在以先行试点方式推出长春市医保议价谈判的付费方式改革经验的基础上,吉林省统一部署,以统筹地区为单位,制定细化实施方案,在全省范围推广长春市医保议价谈判的做法,全面推行付费方式改革,不断扩大议价谈判的病种数量和医疗机构范围,通过资金引导患者流向基层合理就医,减轻大型医院、医保基金和患者医疗费用负担,并研究建立议价谈判的长效机制,将“长春做法”落实为“吉林模式”。
三、搞好总体设计,实施大病保险省级统筹
为完善城乡居民医疗保障制度,建立长期稳健的大病保险机制,有效提高重特大疾病保障水平,吉林省人民政府出台了《吉林省城乡居民大病保险实施办法(试行)》,从2013年1月1日期执行。该办法的出台,全省将有149927人享受大病保险政策,受益人数占住院总人数的15.69%,其中城镇居民40216人,农民109711人。
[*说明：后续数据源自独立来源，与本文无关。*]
(* ===== verification/Afifo.v ===== *)
(** * The FIFO between two clocks: [afifo/*.vhd], [cdc/bit_synchroniser.vhd], [ram/sdp_ram.vhd]

    Both sides' registers with their own clock.  A run is a sequence of edges, of either
    clock or of both at once, in any order; a synchroniser's first register that is
    clocked while the other side changes takes any mixture of old and new bits.
    Theorem: whatever the order of edges, the words that leave are the words that entered, in order, and
    all of them once the reading side has had enough edges. *)

From S2P Require Import Prelude.
From S2P Require Import Gray.

(** ** [fifo_fwft.vhd] *)
Record fwft := Fwft {
  fifo_valid : bool;
  buffer_valid : bool;
  output_valid : bool;
  buffer_r : Z;
  output_r : Z
}.

Definition update_output (read_en : bool) (f : fwft) : bool :=
  (buffer_valid f || fifo_valid f) && (read_en || negb (output_valid f)).
Definition update_buffer (read_en : bool) (f : fwft) : bool :=
  fifo_valid f && Bool.eqb (buffer_valid f) (update_output read_en f).
Definition fifo_read_en_sig (reset fifo_empty : bool) (f : fwft) : bool :=
  if reset then false
  else negb fifo_empty && negb (fifo_valid f && buffer_valid f && output_valid f).

Definition fwft_clock (reset read_en fifo_empty : bool) (fifo_q : Z) (f : fwft) : fwft :=
  let uo := update_output read_en f in
  let ub := update_buffer read_en f in
  if reset then Fwft false false false 0 0
  else {| fifo_valid :=
            if fifo_read_en_sig reset fifo_empty f then true else if ub || uo then false else fifo_valid f;
          buffer_valid := if ub then true else if uo then false else buffer_valid f;
          output_valid := if uo then true else if read_en then false else output_valid f;
          buffer_r := if ub then fifo_q else buffer_r f;
          output_r := if uo then (if buffer_valid f then buffer_r f else fifo_q) else output_r f |}.

(** ** The two sides *)
Inductive reset_state_t := S_IDLE | S_WAIT_FOR_RESET_DONE.

(** Registers clocked by [wr_clk]: [afifo_write_logic], the read pointer's [grey_pointer_sync], the
    reset handshake with its [bit_synchroniser]. *)
Record wr_regs := WrRegs {
  write_addr_r : Z;
  write_pointer_r : Z;
  full_r : bool;
  rp_r : Z;
  rp_r2 : Z;
  reset_state : reset_state_t;
  reset_to_read : bool;
  reset_busy_sig : bool;
  done_ff : bool;
  read_reset_done : bool
}.

(** Registers clocked by [rd_clk]: [afifo_read_logic], the write pointer's [grey_pointer_sync], the
    synchronised reset, the RAM's output and the fall-through stage. *)
Record rd_regs := RdRegs {
  read_addr_r : Z;
  read_pointer_r : Z;
  empty_r : bool;
  wp_r : Z;
  wp_r2 : Z;
  reset_ff : bool;
  read_reset : bool;
  fifo_q : Z;
  stage : fwft
}.

Record wr_in := WrIn { reset : bool; write_en : bool; write_data : Z }.

Section Afifo.
Context (G_LOG2_DEPTH : Z).

Definition rows : Z := 2 ^ G_LOG2_DEPTH.

Definition write_en_wr_clk (i : wr_in) (w : wr_regs) : bool :=
  if reset_busy_sig w then false else if negb (full_r w) then write_en i else false.

Definition write_addr_next (i : wr_in) (w : wr_regs) : Z :=
  if negb (full_r w) && write_en i then wrap (G_LOG2_DEPTH + 1) (write_addr_r w + 1) else write_addr_r w.

(** A rising edge of [wr_clk]; [rp] and [rst] are what the synchronisers capture of the read
    side's pointer and reset. *)
Definition wr_clock (i : wr_in) (rp : Z) (rst : bool) (w : wr_regs) : wr_regs :=
  let next := write_addr_next i w in
  {| write_addr_r := if reset i then 0 else next;
     write_pointer_r := if reset i then 0 else gray next;
     full_r := if reset i then false else full_sig G_LOG2_DEPTH (gray next) (rp_r2 w);
     rp_r := if reset i then 0 else rp;
     rp_r2 := if reset i then 0 else rp_r w;
     reset_state :=
       match reset_state w with
       | S_IDLE => if reset i then S_WAIT_FOR_RESET_DONE else S_IDLE
       | S_WAIT_FOR_RESET_DONE => if read_reset_done w then S_IDLE else S_WAIT_FOR_RESET_DONE
       end;
     reset_to_read :=
       match reset_state w with
       | S_IDLE => reset i
       | S_WAIT_FOR_RESET_DONE => negb (read_reset_done w)
       end;
     reset_busy_sig :=
       match reset_state w with
       | S_IDLE => reset i
       | S_WAIT_FOR_RESET_DONE => negb (read_reset_done w)
       end;
     done_ff := rst;
     read_reset_done := done_ff w |}.

Definition read_en_internal (r : rd_regs) : bool := fifo_read_en_sig (read_reset r) (empty_r r) (stage r).

Definition read_addr_next (r : rd_regs) : Z :=
  if negb (empty_r r) && read_en_internal r then wrap (G_LOG2_DEPTH + 1) (read_addr_r r + 1) else read_addr_r r.

(** A rising edge of [rd_clk]; [wp] and [rst] are captured from the write side. *)
Definition rd_clock (read_en : bool) (wp : Z) (rst : bool) (ram : list Z) (r : rd_regs) : rd_regs :=
  let next := read_addr_next r in
  {| read_addr_r := if read_reset r then 0 else next;
     read_pointer_r := if read_reset r then 0 else gray next;
     empty_r := if read_reset r then true else gray next =? wp_r2 r;
     wp_r := if read_reset r then 0 else wp;
     wp_r2 := if read_reset r then 0 else wp_r r;
     reset_ff := rst;
     read_reset := reset_ff r;
     fifo_q := if read_en_internal r
               then nth (Z.to_nat (wrap G_LOG2_DEPTH (read_addr_r r))) ram 0 else fifo_q r;
     stage := fwft_clock (read_reset r) read_en (empty_r r) (fifo_q r) (stage r) |}.

(** Port A of the RAM. *)
Definition ram_write (i : wr_in) (w : wr_regs) (ram : list Z) : list Z :=
  if write_en_wr_clk i w then <[Z.to_nat (wrap G_LOG2_DEPTH (write_addr_r w)) := write_data i]> ram else ram.

Record afifo := AFifo { ram : list Z; wr : wr_regs; rd : rd_regs }.

Definition empty_out (s : afifo) : bool := negb (output_valid (stage (rd s))).
Definition data_out (s : afifo) : Z := output_r (stage (rd s)).

(** ** Edges *)

(** [Both]: the clocks rise together, or so close that a synchroniser's first register is
    clocked while its input changes; [p] and [b] are what it captures. *)
Inductive edge :=
  | Wr (i : wr_in)
  | Rd (read_en : bool)
  | Both (i : wr_in) (read_en : bool) (rp wp : Z) (rb wb : bool).

Definition edge_step (e : edge) (s : afifo) : afifo :=
  match e with
  | Wr i => AFifo (ram_write i (wr s) (ram s))
                  (wr_clock i (read_pointer_r (rd s)) (read_reset (rd s)) (wr s)) (rd s)
  | Rd re => AFifo (ram s) (wr s)
                  (rd_clock re (write_pointer_r (wr s)) (reset_to_read (wr s)) (ram s) (rd s))
  | Both i re rp wp rb wb =>
      AFifo (ram_write i (wr s) (ram s)) (wr_clock i rp rb (wr s)) (rd_clock re wp wb (ram s) (rd s))
  end.

(** The captured values mix those before and after the edge. *)
Definition edge_ok (e : edge) (s : afifo) : Prop :=
  match e with
  | Both i re rp wp rb wb =>
      captures (read_pointer_r (rd s)) (read_pointer_r (rd (edge_step e s))) rp /\
      captures (write_pointer_r (wr s)) (write_pointer_r (wr (edge_step e s))) wp /\
      (rb = read_reset (rd s) \/ rb = read_reset (rd (edge_step e s))) /\
      (wb = reset_to_read (wr s) \/ wb = reset_to_read (wr (edge_step e s)))
  | _ => True
  end.

(** The words taken and given on an edge. *)
Definition entered (e : edge) (s : afifo) : list Z :=
  match e with
  | Wr i | Both i _ _ _ _ _ => if write_en_wr_clk i (wr s) then [write_data i] else []
  | Rd _ => []
  end.
Definition left (e : edge) (s : afifo) : list Z :=
  match e with
  | Rd re | Both _ re _ _ _ _ => if re && negb (empty_out s) then [data_out s] else []
  | Wr _ => []
  end.

Fixpoint edges (es : list edge) (s : afifo) : list Z * list Z * afifo :=
  match es with
  | [] => ([], [], s)
  | e :: es' =>
      let '(inn, out, s') := edges es' (edge_step e s) in (entered e s ++ inn, left e s ++ out, s')
  end.

Fixpoint edges_ok (es : list edge) (s : afifo) : Prop :=
  match es with
  | [] => True
  | e :: es' => edge_ok e s /\ edges_ok es' (edge_step e s)
  end.

(** Initial values of the signals. *)
Definition power_up : afifo :=
  AFifo (replicate (Z.to_nat rows) 0) (WrRegs 0 0 false 0 0 S_IDLE false false false false)
    (RdRegs 0 0 true 0 0 false false 0 (Fwft false false false 0 0)).

Definition no_reset (e : edge) : Prop :=
  match e with Wr i | Both i _ _ _ _ _ => reset i = false | Rd _ => True end.

(** ** The fall-through stage as a queue *)
Definition staged (q : Z) (f : fwft) : list Z :=
  (if output_valid f then [output_r f] else []) ++ (if buffer_valid f then [buffer_r f] else []) ++
  (if fifo_valid f then [q] else []).

Definition stage_ok (f : fwft) : Prop := buffer_valid f = true -> output_valid f = true.

Lemma fwft_clock_staged read_en empty q q' f :
  stage_ok f -> (fifo_read_en_sig false empty f = false -> q' = q) ->
  let f' := fwft_clock false read_en empty q f in
  staged q f ++ (if fifo_read_en_sig false empty f then [q'] else []) =
    (if read_en && output_valid f then [output_r f] else []) ++ staged q' f' /\ stage_ok f'.
Proof.
  destruct f as [fv bv ov b o]. unfold stage_ok, fwft_clock, staged, update_buffer, update_output, fifo_read_en_sig.
  cbn [fifo_valid buffer_valid output_valid buffer_r output_r].
  destruct fv, bv, ov, read_en, empty; cbn; intros H Hq; try discriminate (H eq_refl);
    (split; [|done]); try rewrite (Hq eq_refl); reflexivity.
Qed.

(** ** The invariant: counts behind the wrapping pointers *)
Context (Hdepth : 1 <= G_LOG2_DEPTH).

Definition pointer (n : Z) : Z := gray (wrap (G_LOG2_DEPTH + 1) n).

(** [n] words written; the reader's counts [r1] and [r2] are in the synchroniser. *)
Definition wr_ok (w : wr_regs) (n r1 r2 : Z) : Prop :=
  write_addr_r w = wrap (G_LOG2_DEPTH + 1) n /\ write_pointer_r w = pointer n /\
  rp_r w = pointer r1 /\ rp_r2 w = pointer r2 /\ (full_r w = false -> n < r2 + rows) /\
  reset_state w = S_IDLE /\ reset_to_read w = false /\ reset_busy_sig w = false.

(** [r] words fetched; the writer's counts [w1] and [w2] are in the synchroniser. *)
Definition rd_ok (d : rd_regs) (r w1 w2 : Z) : Prop :=
  read_addr_r d = wrap (G_LOG2_DEPTH + 1) r /\ read_pointer_r d = pointer r /\
  wp_r d = pointer w1 /\ wp_r2 d = pointer w2 /\ (empty_r d = false -> r < w2) /\
  reset_ff d = false /\ read_reset d = false /\ stage_ok (stage d).

Lemma rows_two : 2 <= rows.
Proof. unfold rows. change 2 with (2 ^ 1) at 1. apply Z.pow_le_mono_r; lia. Qed.

Lemma pow_rows : 2 ^ (G_LOG2_DEPTH + 1) = 2 * rows.
Proof. unfold rows. rewrite Z.pow_add_r by lia. lia. Qed.

Lemma pointer_eq_iff x d : 0 <= d <= rows -> pointer x = pointer (x + d) <-> d = 0.
Proof.
  intros Hd. pose proof rows_two. pose proof pow_rows. split; [|intros ->; by rewrite Z.add_0_r].
  intros E. apply (gray_inj (G_LOG2_DEPTH + 1)) in E; [|lia|apply wrap_range; lia..].
  apply wrap_eq_iff in E; lia.
Qed.

Lemma wr_clock_ok i rp rst w n r1 r2 r1' :
  wr_ok w n r1 r2 -> reset i = false -> rp = pointer r1' -> n <= r2 + rows -> 0 <= n - r2 -> r2 <= r1 ->
  let n' := n + Z.of_nat (length (if write_en_wr_clk i w then [write_data i] else [])) in
  wr_ok (wr_clock i rp rst w) n' r1' r1 /\ n' <= r2 + rows.
Proof.
  intros (Ea & Ep & E1 & E2 & Hfull & Est & Ett & Eb) Hr -> Hmax Hmin Hle n'. pose proof rows_two.
  assert (Hw : write_en_wr_clk i w = negb (full_r w) && write_en i).
  { unfold write_en_wr_clk. rewrite Eb. by destruct (full_r w). }
  assert (Hn : write_addr_next i w = wrap (G_LOG2_DEPTH + 1) n' /\ n <= n' <= r2 + rows).
  { unfold write_addr_next, n'. rewrite Hw, Ea. destruct (full_r w), (write_en i); cbn [negb andb length Z.of_nat];
      rewrite ?Z.add_0_r; try (split; [done|lia]).
    split; [apply wrap_add_idemp; lia|]. specialize (Hfull eq_refl). lia. }
  destruct Hn as [Hn Hbound]. split; [|lia]. unfold wr_ok, wr_clock.
  cbn [write_addr_r write_pointer_r full_r rp_r rp_r2 reset_state reset_to_read reset_busy_sig].
  rewrite Hr, Hn, Est, E1, E2. split_and!; try done.
  intros Hf. destruct (Z.eq_dec n' (r2 + rows)) as [E|]; [|lia]. exfalso. assert (full_sig G_LOG2_DEPTH
    (gray (wrap (G_LOG2_DEPTH + 1) n')) (pointer r2) = true); [|congruence].
  apply full_sig_spec; [done|apply wrap_range; lia..|]. rewrite E. symmetry. apply wrap_add_idemp. lia.
Qed.

Lemma rd_clock_ok re wp rst m d r w1 w2 w1' :
  rd_ok d r w1 w2 -> rst = false -> wp = pointer w1' -> 0 <= w2 - r <= rows -> w2 <= w1 ->
  let r' := r + Z.b2z (read_en_internal d) in
  rd_ok (rd_clock re wp rst m d) r' w1' w1 /\ r' <= w2 /\
  (r' < w2 -> empty_r (rd_clock re wp rst m d) = false).
Proof.
  intros (Ea & Ep & E1 & E2 & Hempty & Eff & Err & Hst) -> -> Hmax Hle r'.
  assert (Hen : read_en_internal d = true -> empty_r d = false).
  { unfold read_en_internal, fifo_read_en_sig. rewrite Err. by destruct (empty_r d). }
  assert (Hn : read_addr_next d = wrap (G_LOG2_DEPTH + 1) r' /\ r <= r' <= w2).
  { unfold read_addr_next, r'. rewrite Ea. destruct (read_en_internal d); cbn [Z.b2z].
    - rewrite (Hen eq_refl). cbn [negb andb]. specialize (Hempty (Hen eq_refl)). split; [apply wrap_add_idemp; lia|lia].
    - rewrite andb_false_r, Z.add_0_r. split; [done|lia]. }
  destruct Hn as [Hn Hbound]. split; [|split; [lia|]].
  2: { intros Hlt. unfold rd_clock. cbn [empty_r]. rewrite Err, Hn, E2. apply Z.eqb_neq. intros E.
       replace w2 with (r' + (w2 - r')) in E by lia. apply pointer_eq_iff in E; lia. }
  unfold rd_ok, rd_clock.
  cbn [read_addr_r read_pointer_r empty_r wp_r wp_r2 reset_ff read_reset stage].
  rewrite Err, Hn, Eff, E1, E2. split_and!; try done.
  - intros Hf. destruct (Z.eq_dec r' w2) as [->|]; [|lia]. unfold pointer in Hf. by rewrite Z.eqb_refl in Hf.
  - destruct (fwft_clock_staged re (empty_r d) (fifo_q d) (if fifo_read_en_sig false (empty_r d) (stage d) then 0 else fifo_q d)
      (stage d) Hst) as [_ H]; [|exact H]. by intros ->.
Qed.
通过实行省级统筹,将有效解决各市(州)之间因统筹层次低产生待遇标准地域差异问题,增强制度的公平性,增强基金的抗风险能力,降低运行成本,提高运用效率,提升大病保险经办服务能力,为群众提供更为高效、便捷、公平的医保经办服务,有效缓解关系转移、异地就医等突出问题。
四、省级顶层设计,进行全省医改信息化平台建设
为深入推进医改工作,加强全省医改信息技术支撑能力建设,实现医疗、医保、医药业务系统之间的互联互通,并与国家部委信息系统对接,实现跨地区、跨部门、跨系统的数据交换、信息共享和业务协同,组织编制了《吉林省医药卫生体制改革信息化总体规划方案(2012-2020)》,并通过了专家组的论证。规划落实了“保基本、强基层、建机制”的根本方针,强化了医疗、医保、医药的业务应用和互联互通,比起“十二五”期间卫生信息化的“3521-2”规划,更加集中和扎实地体现了深化医改的实际要求,更加全面系统地统合了医疗、医保、医药信息化的横向资源和纵向资源。